* [Goal of the exercise]: The full set of entries below needs to be written out exactly.

[Items listed in a dataset]
(** X2: the rook's rule on squares of the board: it returns, and it returns
    True exactly when source and destination differ, share a rank or a
    file, and every square strictly between them is empty.  The destination
    itself is not looked at. *)
Theorem rook_rule (b : board) pA pB (c : color) :
  wf_board b = true → on_board pA = true → on_board pB = true →
  ∃ r, Rook.get_movement pA pB c b = Ok r ∧
    (r = true ↔
       (rank_of pA = rank_of pB ∧ file_of pA ≠ file_of pB ∧
        ∀ column, Z.min (file_of pA) (file_of pB) < column
                  < Z.max (file_of pA) (file_of pB) →
          board_get b (rank_of pA) column = Ok None)
       ∨
       (file_of pA = file_of pB ∧ rank_of pA ≠ rank_of pB ∧
        ∀ row, Z.min (rank_of pA) (rank_of pB) < row
               < Z.max (rank_of pA) (rank_of pB) →
          board_get b row (file_of pA) = Ok None)).
Proof.
  intros Hb%wf_board_ok HA HB.
  destruct (indices_on_board pA pB HA HB) as (Hi & HrA & HrB & HcA & HcB).
  unfold Rook.get_movement. rewrite Hi. cbn [mbind res_bind].
  set (rA := rank_of pA) in *. set (rB := rank_of pB) in *.
  set (cA := file_of pA) in *. set (cB := file_of pB) in *.
  destruct ((rA =? rB) && (cA <? cB)) eqn:E1.
  { apply andb_prop in E1 as [E1%Z.eqb_eq E1'%Z.ltb_lt].
    destruct (scan_columns_spec b rA (py_range (cA + 1) cB) Hb HrA)
      as (r & -> & Hr).
    { intros c' Hc'%elem_of_seqZ. lia. }
    exists r. split; [done|]. rewrite Hr. unfold py_range. split.
    - intros H. left. split; [done|]. split; [lia|]. intros c' Hc'.
      apply H, elem_of_seqZ. lia.
    - intros [(_ & _ & H)|(? & _)]; [|lia]. intros c' Hc'%elem_of_seqZ. apply H. lia. }
  destruct ((rA =? rB) && (cA >? cB)) eqn:E2.
  { apply andb_prop in E2 as [E2%Z.eqb_eq E2'%Z.gtb_lt].
    destruct (scan_columns_spec b rA (py_range (cB + 1) cA) Hb HrA)
      as (r & -> & Hr).
    { intros c' Hc'%elem_of_seqZ. lia. }
    exists r. split; [done|]. rewrite Hr. unfold py_range. split.
    - intros H. left. split; [done|]. split; [lia|]. intros c' Hc'.
      apply H, elem_of_seqZ. lia.
    - intros [(_ & _ & H)|(? & _)]; [|lia]. intros c' Hc'%elem_of_seqZ. apply H. lia. }
  destruct ((cA =? cB) && (rA <? rB)) eqn:E3.
  { apply andb_prop in E3 as [E3%Z.eqb_eq E3'%Z.ltb_lt].
    destruct (scan_rows_spec b (py_range (rA + 1) rB) cA Hb HcA)
      as (r & -> & Hr).
    { intros c' Hc'%elem_of_seqZ. lia. }
    exists r. split; [done|]. rewrite Hr. unfold py_range. split.
    - intros H. right. split; [done|]. split; [lia|]. intros c' Hc'.
      apply H, elem_of_seqZ. lia.
    - intros [(? & _)|(_ & _ & H)]; [lia|]. intros c' Hc'%elem_of_seqZ. apply H. lia. }
  destruct ((cA =? cB) && (rA >? rB)) eqn:E4.
  { apply andb_prop in E4 as [E4%Z.eqb_eq E4'%Z.gtb_lt].
    destruct (scan_rows_spec b (py_range (rB + 1) rA) cA Hb HcA)
      as (r & -> & Hr).
    { intros c' Hc'%elem_of_seqZ. lia. }
    exists r. split; [done|]. rewrite Hr. unfold py_range. split.
    - intros H. right. split; [done|]. split; [lia|]. intros c' Hc'.
      apply H, elem_of_seqZ. lia.
    - intros [(? & _)|(_ & _ & H)]; [lia|]. intros c' Hc'%elem_of_seqZ. apply H. lia. }
  exists false. split; [done|]. split; [intros [=]|]. intros H. exfalso.
  rewrite andb_false_iff, Z.eqb_neq in E1, E2, E3, E4.
  rewrite Z.ltb_ge in E1, E3. rewrite Z.gtb_ltb, Z.ltb_ge in E2, E4. lia.
Qed.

* [Exercise answer]:
(** X2: the rook's rule on squares of the board: it returns, and it returns
    True exactly when source and destination differ, share a rank or a
    file, and every square strictly between them is empty.  The destination
    itself is not looked at. *)
Theorem rook_rule (b : board) pA pB (c : color) :
  wf_board b = true → on_board pA = true → on_board pB = true →
  ∃ r, Rook.get_movement pA pB c b = Ok r ∧
    (r = true ↔
       (rank_of pA = rank_of pB ∧ file_of pA ≠ file_of pB ∧
        ∀ column, Z.min (file_of pA) (file_of pB) < column
                  < Z.max (file_of pA) (file_of pB) →
          board_get b (rank_of pA) column = Ok None)
       ∨
       (file_of pA = file_of pB ∧ rank_of pA ≠ rank_of pB ∧
        ∀ row, Z.min (rank_of pA) (rank_of pB) < row
               < Z.max (rank_of pA) (rank_of pB) →
          board_get b row (file_of pA) = Ok None)).
Proof.
  intros Hb%wf_board_ok HA HB.
  destruct (indices_on_board pA pB HA HB) as (Hi & HrA & HrB & HcA & HcB).
  unfold Rook.get_movement. rewrite Hi. cbn [mbind res_bind].
  set (rA := rank_of pA) in *. set (rB := rank_of pB) in *.
  set (cA := file_of pA) in *. set (cB := file_of pB) in *.
  destruct ((rA =? rB) && (cA <? cB)) eqn:E1.
  { apply andb_prop in E1 as [E1%Z.eqb_eq E1'%Z.ltb_lt].
    destruct (scan_columns_spec b rA (py_range (cA + 1) cB) Hb HrA)
      as (r & -> & Hr).
    { intros c' Hc'%elem_of_seqZ. lia. }
    exists r. split; [done|]. rewrite Hr. unfold py_range. split.
    - intros H. left. split; [done|]. split; [lia|]. intros c' Hc'.
      apply H, elem_of_seqZ. lia.
    - intros [(_ & _ & H)|(? & _)]; [|lia]. intros c' Hc'%elem_of_seqZ. apply H. lia. }
  destruct ((rA =? rB) && (cA >? cB)) eqn:E2.
  { apply andb_prop in E2 as [E2%Z.eqb_eq E2'%Z.gtb_lt].
    destruct (scan_columns_spec b rA (py_range (cB + 1) cA) Hb HrA)
      as (r & -> & Hr).
    { intros c' Hc'%elem_of_seqZ. lia. }
    exists r. split; [done|]. rewrite Hr. unfold py_range. split.
    - intros H. left. split; [done|]. split; [lia|]. intros c' Hc'.
      apply H, elem_of_seqZ. lia.
    - intros [(_ & _ & H)|(? & _)]; [|lia]. intros c' Hc'%elem_of_seqZ. apply H. lia. }
  destruct ((cA =? cB) && (rA <? rB)) eqn:E3.
  { apply andb_prop in E3 as [E3%Z.eqb_eq E3'%Z.ltb_lt].
    destruct (scan_rows_spec b (py_range (rA + 1) rB) cA Hb HcA)
      as (r & -> & Hr).
    { intros c' Hc'%elem_of_seqZ. lia. }
    exists r. split; [done|]. rewrite Hr. unfold py_range. split.
    - intros H. right. split; [done|]. split; [lia|]. intros c' Hc'.
      apply H, elem_of_seqZ. lia.
    - intros [(? & _)|(_ & _ & H)]; [lia|]. intros c' Hc'%elem_of_seqZ. apply H. lia. }
  destruct ((cA =? cB) && (rA >? rB)) eqn:E4.
  { apply andb_prop in E4 as [E4%Z.eqb_eq E4'%Z.gtb_lt].
    destruct (scan_rows_spec b (py_range (rB + 1) rA) cA Hb HcA)
      as (r & -> & Hr).
    { intros c' Hc'%elem_of_seqZ. lia. }
    exists r. split; [done|]. rewrite Hr. unfold py_range. split.
    - intros H. right. split; [done|]. split; [lia|]. intros c' Hc'.
      apply H, elem_of_seqZ. lia.
    - intros [(? & _)|(_ & _ & H)]; [lia|]. intros c' Hc'%elem_of_seqZ. apply H. lia. }
  exists false. split; [done|]. split; [intros [=]|]. intros H. exfalso.
  rewrite andb_false_iff, Z.eqb_neq in E1, E2, E3, E4.
  rewrite Z.ltb_ge in E1, E3. rewrite Z.gtb_ltb, Z.ltb_ge in E2, E4. lia.
Qed.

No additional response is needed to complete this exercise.